And he did not look down to meet the brooding eyes of Fallom--hermaphroditic, transductive, different--as they rested, unfathomably, on him.' 


When I think of what I believe in, aside from the obvious answer: "Catholicism", it often comes down to the concept, "the preservation of differences."

It came into my mind just now as I was thinking of the preservation of the public and the private. There have been times in history when the public swallowed up the private.

Totalitarianism, for instance. Or you even see it today with people for whom EVERYTHING is political and who can't understand that some things should be kept free from politics. But, on the whole, I think our time is one where the private has swallowed up the public. People lives their lives with little sense of a greater whole-- I don't mean in a political sense (there is that, as the lockdowns showed, however ill-advised they were) but in a cultural, spiritual sense.

We also live in a time when the universal is threatening to swallow up the particular-- as though we didn't need both.

There seems to be a constant battle to preserve the different sides of man's existence. Discovery and tradition.

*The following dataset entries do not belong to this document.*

Definition scan_literal (literal : string) (v : pyvalue) (s : string)
  : option (pyvalue * string) :=
  rest ← after_prefix literal s; Some (v, rest).

(** One value at the start of [s], and the text after it.  [fuel] bounds
    the depth of the calls. *)
Fixpoint scan_value (fuel : nat) (s : string) : option (pyvalue * string) :=
  match fuel with
  | O => None
  | S fuel =>
      if head_is quote s then
        '(text, rest) ← scan_string (tail s); Some (PyStr text, rest)
      else if head_is "{" s then
        let rest := skip_space (tail s) in
        if head_is "}" rest then Some (PyDict [], tail rest)
        else scan_members fuel rest []
      else if head_is "[" s then
        let rest := skip_space (tail s) in
        if head_is "]" rest then Some (PyList [], tail rest)
        else scan_elements fuel rest []
      else if head_is "n" s then scan_literal "null" PyNone s
      else if head_is "t" s then scan_literal "true" (PyBool true) s
      else if head_is "f" s then scan_literal "false" (PyBool false) s
      else '(n, rest) ← scan_integer s; Some (PyInt n, rest)
  end
with scan_elements (fuel : nat) (s : string) (acc : list pyvalue)
  : option (pyvalue * string) :=
  match fuel with
  | O => None
  | S fuel =>
      '(v, rest) ← scan_value fuel s;
      let rest := skip_space rest in
      if head_is "," rest
      then scan_elements fuel (skip_space (tail rest)) (acc ++ [v])
      else if head_is "]" rest then Some (PyList (acc ++ [v]), tail rest)
      else None
  end
with scan_members (fuel : nat) (s : string) (acc : dict pyvalue)
  : option (pyvalue * string) :=
  match fuel with
  | O => None
  | S fuel =>
      if head_is quote s then
        '(key, rest) ← scan_string (tail s);
        let rest := skip_space rest in
        if head_is ":" rest then
          '(v, rest) ← scan_value fuel (skip_space (tail rest));
          let acc := Dict.set key v acc in
          let rest := skip_space rest in
          if head_is "," rest
          then scan_members fuel (skip_space (tail rest)) acc
          else if head_is "}" rest then Some (PyDict acc, tail rest)
          else None
        else None
      else None
  end.

(** [json.loads(s)]; a text that is no JSON document raises
    [JSONDecodeError], a [ValueError]. *)
Definition json_loads (s : string) : result pyvalue :=
  match scan_value (2 * String.length s) (skip_space s) with
  | Some (v, rest) =>
      if String.eqb (skip_space rest) "" then Ok v else Raise ValueError
  | None => Raise ValueError
  end.

(** What [json.loads] makes of the text of a value: a tuple comes back as
    a list. *)
Fixpoint decoded (v : pyvalue) : pyvalue :=
  match v with
  | PyTuple items | PyList items => PyList (decoded <$> items)
  | PyDict items =>
      PyDict ((λ item : string * pyvalue,
                 let '(key, value) := item in (key, decoded value)) <$> items)
  | _ => v
  end.

(** The values this model encodes and decodes again: no [float], and
    dictionaries with distinct keys, as every [dict] has. *)
Fixpoint plain (v : pyvalue) : bool :=
  match v with
  | PyFloat _ => false
  | PyTuple items | PyList items => forallb plain items
  | PyDict items =>
      bool_decide (NoDup items.*1)
      && forallb (λ item : string * pyvalue, let '(_, value) := item in
                                             plain value) items
  | _ => true
  end.

(** A value in a document is followed by the end of the text or by one of
    [,], [\]] and [}]. *)
Definition delimited (rest : string) : bool :=
  String.eqb rest "" || head_is "," rest || head_is "]" rest
  || head_is "}" rest.

(** The text of a value starts with a character that is neither white
    space nor [\]]. *)
Definition value_start (s : string) : bool :=
  match s with
  | "" => false
  | String c _ => negb (is_json_space c) && negb (Ascii.eqb c "]")
  end.

(** Decoding the text of [v], followed by any delimited [rest], with
    enough fuel gives [v] back and leaves [rest]. *)
Definition decodes (float_repr : Q → string) (v : pyvalue) : Prop :=
  ∀ text, json_encode float_repr v = Ok text → plain v = true →
  ∀ fuel rest, delimited rest = true →
    (2 * String.length text ≤ fuel)%nat →
    scan_value fuel (text +:+ rest) = Some (decoded v, rest).

(** ** [JsonFormatter] *)

(** The twelve keys of the dictionary literal of [format]. *)
Definition fixed_field_names : list string :=
  [ "@timestamp"; "log.level"; "message"; "logger.name"; "trace.id";
    "span.id"; "service.name"; "service.version"; "service.namespace";
    "deployment.environment"; "host.name"; "event.dataset" ].

(** The tuple of attribute names of lines 97-99 of [backend/main.py]
    (95-97 of [frontend/main.py]). *)
Definition excluded_attributes : list string :=
  [ "args"; "msg"; "levelname"; "levelno"; "pathname"; "filename"; "module";
    "exc_info"; "exc_text"; "stack_info"; "lineno"; "funcName"; "created";
    "msecs"; "relativeCreated"; "thread"; "threadName"; "processName";
    "process" ].

Section JsonFormatter.

(** The literal that tells the two services apart: ["backend"] or
    ["frontend"], the default of [OTEL_SERVICE_NAME]. *)
Variable default_service_name : string.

Individuality and community. Equality and the need for hierarchy. So many others. (Of course, some people are fighting a battle to collapse man's many-sidedness.)

I always love it when someone says something like: "I learned my logic in a hard school", or "I was always taught to break things down into their simplest elements", or anything that harkens back to their training, formation, induction, etc. It can be anything; someone talking about a knack their parents showed them in the kitchen, or a professor saying, "As my old professor always used say..." I suppose at that moment I get an image of skills and habits and traditions being handed down from person to person, down a long tunnel of time. Or maybe it shows the human side to the academic, or the technical, or the professional, or whatever type the skill is. Or maybe it's that you realise that, even in something very demanding and precise, there is still room for personality and rapport. Well, I suppose it's all these things.

This is why I love movies and books about pupil-mentor relationships like The Karate Kid or Dead Poets' Society.